Fa da sfondo a questo suo viaggio la siccità cronica
del paese (immaginario) natio, Rocha Valley. Il padre è
stato ucciso e i parenti non hanno intenzione di seppellirlo
fino a quando Jonas non sarà arrivato per portare vendetta.
Ma questo Jonas non lo sa.
Nel viaggio per raggiungere il funerale farà degli strani
incontri, tra cui Soledad, regista di documentari alla ricerca
del santone che da quelle parti promette miracoli con l’acqua.
Inoltre i suoi tre amici partono a sua insaputa per portargli
supporto mortale, ma tra una sosta nel deserto e qualche spinello
si cacceranno nei guai.
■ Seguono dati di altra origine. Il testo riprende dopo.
(* ===== verification/JobKeys.v ===== *)
(** * JobKeys: what a job computes, as keys

    Models the keys of [crates/vsift-application/src/job.rs] and the operation
    identities of [crates/vsift-application/src/job/publish.rs]: digests of
    what is asked, of what is recognised and how, and of what is recognised
    over which revision, each with a first line of its own. *)

From Stdlib Require Import Ascii.
From S2P Require Import Prelude.
From S2P Require Import Text.
From S2P Require Import Timeline.
From S2P Require Import Identity.
From S2P Require Import Pagination.
From S2P Require Import AsrPlan.
From S2P Require Import AsrRun.
From S2P Require Import Cues.
From S2P Require Import DerivedIdentity.
From S2P Require Import Checkpoint.
From S2P Require Import Transcribe.

Definition JOB_IDENTITY_HEX : nat := 32.
Definition RETRANSCRIBE_COMMAND : text := literal "transcript.retranscribe".

Inductive JobKeyError := NotCanonical.

Module RequestDigest.
Record t := mk { digest : Sha256Hex.t }.

#[global] Instance eq_dec : EqDecision t.
Proof. solve_decision. Defined.
End RequestDigest.

(** The digest of a reviewed media tool; its 32 bytes. *)
Module MediaToolFingerprint.
Record t := mk { digest : text }.
End MediaToolFingerprint.

(** [none] for an absent text. *)
Definition none_text : text := literal "none".

Definition digest_lines `{Sha256} (domain : text) (lines : list text) : result Sha256Hex.t JobKeyError :=
  map_err (fun _ => NotCanonical) (Sha256Hex.parse (sha256_hex (material domain lines))).

Definition range_text (range : option TimeRange.t) : text :=
  match range with
  | None => literal "range=none"
  | Some range => literal "range=" ++ decimal (TimeRange.start range) ++ hyphen :: decimal (TimeRange.end_ range)
  end.

Definition retranscribe_request_digest `{Sha256} (session_id : OpaqueId SessionId) (range : option TimeRange.t)
    : result RequestDigest.t JobKeyError :=
  let? digest := digest_lines (literal "vsift.retranscribe-request.v1")
                   [as_str session_id; RETRANSCRIBE_COMMAND; range_text range] in
  Ok (RequestDigest.mk digest).

Module RecognitionScope.
Record t := mk {
  session_id : OpaqueId SessionId;
  source_id : DigestId SourceId;
  audio_stream : Z;
  replaced_range : TimeRange.t;
  plan : ChunkPlan.t;
  recognizer : RecognizerIdentity.t;
  verification : option MediaToolFingerprint.t
}.
End RecognitionScope.

(** [sha256_hex_of_digest] *)
Definition sha256_hex_of_digest (digest : text) : text :=
  byte ← digest; [hex_digit (Z.shiftr (byte_of byte) 4); hex_digit (Z.land (byte_of byte) 15)].

(** [fingerprint] *)
Definition fingerprint_text (scope : RecognitionScope.t) : text :=
  match RecognitionScope.verification scope with
  | None => none_text
  | Some fingerprint => sha256_hex_of_digest (MediaToolFingerprint.digest fingerprint)
  end.

(** The lines on the recognizer, its setup and the verification. *)
Definition recognizer_lines (scope : RecognitionScope.t) : list text :=
  let recognizer := RecognitionScope.recognizer scope in
  let provider := RecognizerIdentity.provider recognizer in
  let model := RecognizerIdentity.model recognizer in
  [decimal (ChunkPlan.window_us (RecognitionScope.plan scope));
   decimal (ChunkPlan.overlap_us (RecognitionScope.plan scope));
   decoding_identifier (RecognizerIdentity.decoding recognizer);
   provider_identifier (AsrProviderBuild.provider provider);
   Sha256Hex.as_str (AsrProviderBuild.executable_sha256 provider);
   profile_identifier (AsrModel.profile model);
   Sha256Hex.as_str (AsrModel.sha256 model);
   decimal (RecognizerIdentity.threads recognizer);
   fingerprint_text scope].

Definition recognition_lines (scope : RecognitionScope.t) : list text :=
  [as_str (RecognitionScope.session_id scope); digest_str (RecognitionScope.source_id scope);
   decimal (RecognitionScope.audio_stream scope);
   decimal (TimeRange.start (RecognitionScope.replaced_range scope));
   decimal (TimeRange.end_ (RecognitionScope.replaced_range scope))] ++ recognizer_lines scope.

Definition recognition_key `{Sha256} (scope : RecognitionScope.t) : result RecognitionKey.t JobKeyError :=
  let? digest := digest_lines (literal "vsift.recognition.v1") (recognition_lines scope) in
  Ok (RecognitionKey.mk digest).

Definition seed_lines (scope : RecognitionScope.t) : list text :=
  [as_str (RecognitionScope.session_id scope); digest_str (RecognitionScope.source_id scope);
   decimal (RecognitionScope.audio_stream scope)] ++ recognizer_lines scope.

Definition seed_key `{Sha256} (scope : RecognitionScope.t) : result RecognitionKey.t JobKeyError :=
  let? digest := digest_lines (literal "vsift.recognition-seed.v1") (seed_lines scope) in
  Ok (RecognitionKey.mk digest).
Tra sete di vendetta, Brasile infuocato,
santoni new age, si crea il connubio strano tra chi annuncia
la siccità e chi la vive veramente. Una specie di celebrazione
delle origini meticcie del paese, prima della modernizzazione.
Ha suscitato non poche irritazioni e molte critiche questo film
brasiliano, soprattutto in chi vi cercava una lettura documentaristica,
politica e di denuncia. Inutile cercarla, non c’è.
Solo la pretesa da parte del regista di accostare al viaggio
nel deserto, un viaggio esistenziale e nelle memoria, personale
e del paese. Lo scarto maggiore si ha nella lingua che, doppiata
o no, purtroppo non permette di capire umorismo e battute brasiliane.